### Problem
Find every line below where the word "Instance" occurs. Then say how many there are, giving only the number.

### Saved data entries
══════
(** * The CouchDbSource reconciler

    A shallow embedding of [reconciler.Reconciler] (package [reconciler] of the
    CouchDB source): [ReconcileKind], [createReceiveAdapter],
    [reconcileEventTypes], [getEventTypes], [makeEventTypes], [computeDiff],
    [asMap], [keyFromEventType], [podSpecChanged] and [makeEventSource].

    Go values are modelled as follows.
    - [string] is [string]; a Go map with string keys is a [gmap string _].
    - [error] is the inductive [error]; a nil error is [None].
    - A call that returns [(value, err)] and whose value the reconciler reads
      only when [err == nil] returns a sum; a call whose pair is handed on
      untouched returns the pair.
    - The [*Destination] held by the Source and the [*ObjectReference] held by
      a Destination are pointers into a [Heap], so that [DeepCopy] and the
      writes through the copy are distinguishable from writes through the
      original.
    - The cluster (clientsets, listers, sink resolver) is an interface, the
      class [Collaborators]; every call on it is recorded, in order, together
      with the status updates of the Source and the recorder's events.
    - Logger calls have no effect on any result and are left out. *)

From Stdlib Require Import Ascii.
From stdpp Require Import base option list gmap strings fin_maps.

Open Scope string_scope.
Open Scope list_scope.

(** ** Errors *)

(** The error values the reconciler builds or is handed: plain errors
    ([fmt.Errorf]), API status errors with their reason ([apierrors]), and the
    tagged events of [pkgreconciler] ([ReconcileKind] returns a
    [pkgreconciler.Event], which is an [error]). *)
Inductive error : Type :=
| PlainError (msg : string)
| StatusError (reason : string) (msg : string)
| ReconcilerEventError (eventtype reason msg : string).

#[global] Instance error_eq_dec : EqDecision error.
Proof. solve_decision. Defined.

(** [err.Error()] *)
Definition Error (e : error) : string :=
  match e with
  | PlainError msg => msg
  | StatusError _ msg => msg
  | ReconcilerEventError _ _ msg => msg
  end.

(** What the verb [%v] prints for an error value; a nil error prints as
    [<nil>]. *)
Definition fmtV (err : option error) : string :=
  match err with
  | None => "<nil>"
  | Some e => Error e
  end.

(** [fmt.Errorf(prefix + "%v", err)] *)
Definition Errorf (msg : string) : error := PlainError msg.

(** [apierrors.IsNotFound]: the reason of the error is [NotFound]. *)
Definition IsNotFound (err : option error) : bool :=
  match err with
  | Some (StatusError reason _) => bool_decide (reason = "NotFound")
  | _ => false
  end.

(** ** Event types *)

(** [eventingv1alpha1.EventTypeSpec] *)
Record EventTypeSpec : Type := mkEventTypeSpec {
  Type_ : string;
  Source_ : string;
  Schema : string;
  Broker : string;
  Description : string;
}.

#[global] Instance EventTypeSpec_eq_dec : EqDecision EventTypeSpec.
Proof. solve_decision. Defined.

(** [eventingv1alpha1.EventType]: the object's name and namespace, the UID of
    its controlling owner reference, and its spec. *)
Record EventType : Type := mkEventType {
  etName : string;
  etNamespace : string;
  etController : option string;
  etSpec : EventTypeSpec;
}.

#[global] Instance EventType_eq_dec : EqDecision EventType.
Proof. solve_decision. Defined.

(** [equality.Semantic.DeepEqual] on two [EventTypeSpec]s: the fields are
    strings, so it is equality of the records. *)
Definition DeepEqualSpec (a b : EventTypeSpec) : bool := bool_decide (a = b).

(** [keyFromEventType]:
    [fmt.Sprintf("%s_%s_%s_%s", Spec.Type, Spec.Source, Spec.Schema, Spec.Broker)] *)
Definition keyFromEventType (eventType : EventType) : string :=
  Type_ (etSpec eventType) +:+ "_" +:+ Source_ (etSpec eventType) +:+ "_" +:+
  Schema (etSpec eventType) +:+ "_" +:+ Broker (etSpec eventType).

(** [asMap]: the loop overwrites the entry of a key that comes again. *)
Definition asMap (eventTypes : list EventType) (keyFunc : EventType → string)
  : gmap string EventType :=
  foldl (λ eventTypesAsMap eventType,
           <[keyFunc eventType := eventType]> eventTypesAsMap) ∅ eventTypes.

(** [computeDiff]: the first loop runs over [expected], the second over
    [current]; the pair returned is [(toCreate, toDelete)]. *)
Definition computeDiff (current expected : list EventType)
  : list EventType * list EventType :=
  let currentMap := asMap current keyFromEventType in
  let expectedMap := asMap expected keyFromEventType in
  let '(toCreate, toDelete) :=
    foldl (λ '(toCreate, toDelete) e,
             match currentMap !! keyFromEventType e with
             | None => (toCreate ++ [e], toDelete)
             | Some c =>
                 if negb (DeepEqualSpec (etSpec e) (etSpec c))
                 then (toCreate ++ [e], toDelete ++ [c])
                 else (toCreate, toDelete)
             end) ([], []) expected in
  let toDelete :=
    foldl (λ toDelete c,
             match expectedMap !! keyFromEventType c with
             | None => toDelete ++ [c]
             | Some _ => toDelete
             end) toDelete current in
  (toCreate, toDelete).

(** The record that stands for key [k] in [current]: the last one with that
    key. *)
Definition currentRecord (current : list EventType) (k : string) : option EventType :=
  last (filter (λ c, keyFromEventType c = k) current).

(** The four-tuple (type, source, schema, broker) of a record. *)
Definition key4 (e : EventType) : string * string * string * string :=
  (Type_ (etSpec e), Source_ (etSpec e), Schema (etSpec e), Broker (etSpec e)).

(** Whether the first loop of [computeDiff] creates [e], and what it deletes
    for it. *)
Definition creates (m : gmap string EventType) (e : EventType) : bool :=
  match m !! keyFromEventType e with
  | None => true
  | Some c => negb (DeepEqualSpec (etSpec e) (etSpec c))
  end.

Definition replaces (m : gmap string EventType) (e : EventType) : option EventType :=
  match m !! keyFromEventType e with
  | None => None
  | Some c => if negb (DeepEqualSpec (etSpec e) (etSpec c)) then Some c else None
  end.

(** The diff as the specification words it, keyed by the four-tuple: what
    [toCreate] and [toDelete] hold for [current] and [desired]. *)
Definition diffByFourTuple (current desired toCreate toDelete : list EventType) : Prop :=
  (∀ e, e ∈ toCreate ↔
        e ∈ desired ∧
        (key4 e ∉ key4 <$> current ∨
         ∃ c, c ∈ current ∧ key4 c = key4 e ∧ etSpec e ≠ etSpec c)) ∧
  (∀ c, c ∈ toDelete ↔
        c ∈ current ∧
        (key4 c ∉ key4 <$> desired ∨
         ∃ e, e ∈ desired ∧ key4 e = key4 c ∧ etSpec e ≠ etSpec c)).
══════
### Answer to the exercise
3